常にその扉が開かれたままである門の上に腰掛け、抱えた片膝に顔を埋めるようにして眠っていた彼は、ふと傍らに顕現した気配に瞳を開けた。
「さすがのお前も、過去を遡るには些か骨が折れたらしいな」
笑みを含んだ声音に、しかし彼は応えない。
「あの雑踏に紛れ込み、娘の服を掴んでほんの僅か立ち位置をずらした。その結果、娘は軽傷で済んだ。これならば、確かに代償を払う必要はないな。魂は冥府の川を渡らないのだから」
淡々と、傍らに立つ長身の相手は語る。
彼は顔を伏せ、沈黙を守るだけ。
「冥府の門の番人は常に公平でなければならない。だが、お前の行為はその理に背くもの。その代償が、それだ」
長身の影の金色の瞳が、彼の微かに震える右腕へと落とされる。錆びた鎖に囚われたその腕から滴り墜ちる赤い血が、冥府の川へと墜ちていく。

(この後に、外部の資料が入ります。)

(** The sweep: the roots first, under the clock, then the others. *)
Lemma sweep_ok st cs (shallow deeply : list Chunk.t) exhausted : store_ok st cs [] ->
  (forall c, c ∈ shallow ++ deeply -> collectable st c) ->
  (forall c, c ∈ shallow -> Lineage.is_root_chunk (lineage_of st) (Chunk.id c) = true) ->
  exists st' cs' dels1 dels2 st1,
    StoreGc.remove_chunks_shallow st shallow (Some exhausted) GarbageCollection = Done (st1, dels1)
    /\ StoreGc.remove_chunks_deep st1 deeply GarbageCollection = Done (st', dels2)
    /\ store_ok st' cs' []
    /\ (forall c, c ∈ deeply -> physical st' !! Chunk.id c = None)
    /\ ((forall n, exhausted n = false) -> forall c, c ∈ shallow -> physical st' !! Chunk.id c = None)
    /\ forall deep : bool, (deep = false ->
         forall c, c ∈ deeply -> Lineage.is_root_chunk (lineage_of st) (Chunk.id c) = false) ->
       swept deep st st' cs cs' (shallow ++ deeply) (dels1 ++ dels2).
Proof.
  intros Hok Hcol Hroot. unfold StoreGc.remove_chunks_shallow.
  destruct (shallow_loop_ok exhausted GarbageCollection shallow st cs [] [] [] Hok) as
    (st1 & cs1 & removed & Hrun & Hok1 & Hrem & Hsub & Hall); [|done| |].
  { intros c Hc c' Hc'. destruct (Hcol c) as [Hp Hs]; [by apply elem_of_app; left|]. split; [congruence|done]. }
  { intros c Hc Hr. by rewrite Hroot in Hr. }
  pose proof (removed_subseteq _ _ _ _ _ Hrem) as Hsub1.
  assert (forall c, c ∈ deeply -> physical st !! Chunk.id c = Some c) as Hdeep by (intros c Hc; apply Hcol, elem_of_app; by right).
  destruct (remove_chunks_deep_ok st1 cs1 deeply GarbageCollection Hok1) as
    (st' & cs' & dels2 & Hrun2 & Hok2 & Hr2 & Hp2 & Hcs2 & _ & _ & Hd2 & Hall2).
  { intros c c' Hc Hc'. assert (physical st !! Chunk.id c = Some c') as Hl by (by eapply lookup_weaken).
    rewrite Hdeep in Hl by done. destruct (Hcol c) as [_ ?]; [by apply elem_of_app; right|]. split; [congruence|done]. }
  { intros c c' Hc Hc' Hid. apply (same_id_same_chunk cs); [apply Hok| |by eapply rem_sound|done].
    destruct (Hcol c) as [? ?]; [by apply elem_of_app; right|]. by eapply ok_temporal. }
  destruct Hrem as [Hr Hp Hdist Hw Hso Hco Hma _ _].
  exists st', cs', ((fun c => Deletion c GarbageCollection) <$> removed), dels2, st1.
  split_and!; [exact Hrun|done|done| | |].
  { intros c Hc. rewrite Hp2, decide_True; [done|by apply list_elem_of_fmap_2]. }
  { intros Hne c Hc. rewrite Hp2. case_decide; [done|]. by apply Hall. }
  intros deep Hlevel. split.
  - by eapply same_rest_trans.
  - etransitivity; [|exact Hsub1]. apply map_subseteq_spec. intros id c. rewrite Hp2. by case_decide.
  - intros id c Hc Hn. pose proof (ok_keys _ _ _ _ Hok id c Hc) as <-. rewrite Hp2, Hp.
    rewrite (decide_False (P := _ ∈ _ <$> deeply)), decide_False; [done|..];
      intros (c' & Hid & Hc')%list_elem_of_fmap; apply Hn, elem_of_app.
    + left. rewrite Hid, Hw in Hc by done. injection Hc as <-. by apply Hsub.
    + right. rewrite Hid, Hdeep in Hc by done. by injection Hc as <-.
  - intros c Hin Hn. destruct (Hcol c Hin) as [Hc _].
    assert (physical st1 !! Chunk.id c = None \/ c ∈ deeply) as [Hn1|Hcd].
    { destruct (physical st1 !! Chunk.id c) as [c1|] eqn:E; [right|by left].
      rewrite Hp2 in Hn. case_decide as Hd; [|congruence]. apply list_elem_of_fmap in Hd as (c' & Hid & Hc').
      rewrite Hid, Hdeep in Hc by done. by injection Hc as <-. }
    + rewrite Hp in Hn1. case_decide as Hd; [|congruence]. apply list_elem_of_fmap in Hd as (c' & Hid & Hc').
      exists (Deletion c' GarbageCollection). split; [|done]. apply elem_of_app. left. by apply (list_elem_of_fmap_2 (fun c => Deletion c GarbageCollection)).
    + destruct (physical st1 !! Chunk.id c) as [c1|] eqn:E.
      * destruct (Hall2 c Hcd) as (d & Hd & Hid); [by eexists|]. exists d. split; [by apply elem_of_app; right|done].
      * rewrite Hp in E. case_decide as Hd; [|congruence]. apply list_elem_of_fmap in Hd as (c' & Hid & Hc').
        exists (Deletion c' GarbageCollection). split; [|done]. apply elem_of_app. left. by apply (list_elem_of_fmap_2 (fun c => Deletion c GarbageCollection)).
  - intros d [(c & -> & Hc)%list_elem_of_fmap|Hd]%elem_of_app; [split; [apply elem_of_app; left; by apply Hsub|done]|].
    destruct (Hd2 d Hd). split; [by apply elem_of_app; right|done].
  - intros c [Hc _]%Hcs2. by apply Hso.
  - intros c Hc Hn. rewrite Hcs2. assert (Chunk.id c ∉ Chunk.id <$> deeply /\ Chunk.id c ∉ Chunk.id <$> removed) as [Hd Hd'].
    { split; intros (c' & Hid & Hc')%list_elem_of_fmap; apply Hn, elem_of_app; [right|left; apply Hsub];
        (assert (c = c') as ->; [|done]); apply (same_id_same_chunk cs); try done; try apply Hok.
      - destruct (Hcol c') as [? ?]; [by apply elem_of_app; right|]. by eapply ok_temporal.
      - destruct (Hcol c') as [? ?]; [apply elem_of_app; left; by apply Hsub|]. by eapply ok_temporal. }
    split; [|done]. by apply Hco.
  - intros c Hshallow Hc Hm. rewrite Hcs2. split; [by apply Hma|]. intros (c' & Hid & Hc')%list_elem_of_fmap.
    apply manifest_root_is_root in Hm. rewrite Hid, (Hlevel Hshallow c' Hc') in Hm. done.
Qed.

それは咎。公平であるべき彼が、その理を冒して一人の娘の時間に干渉した。それは赦されぬ事。不慮の事故もまた運命。彼の役目は冥府の門の番人。傍観という名の公平さ。
「下らぬ感情など捨ててしまえ」
冷徹に吐き捨てた影の言葉に、彼は初めて顔を上げた。深緑の瞳と金色の瞳とが真っ向からぶつかり合う。
「さもなくば、いずれその命、この川の雫へと堕ちる。その血のように」
残酷な宣告に、それでも彼は何も言わない。ただ、いつもは無表情のその顔に、穏やかな微笑を浮かべるだけで。
「…お前の人間好きは、理解出来ぬな」
諦めたように溜め息をつき、長身の影は現れた時と同様唐突に姿を消した。
立てた片膝に再び顔を伏せ、彼は己の右腕から流れ墜ちてゆく赤い雫の音を聴く。それは命の欠片。戒めの鎖は、彼に与えられた悠久の時を削ってゆく。
「…代償なくして、得られるものなど何もない」
彼の呟きを聴くものは、一人としていない。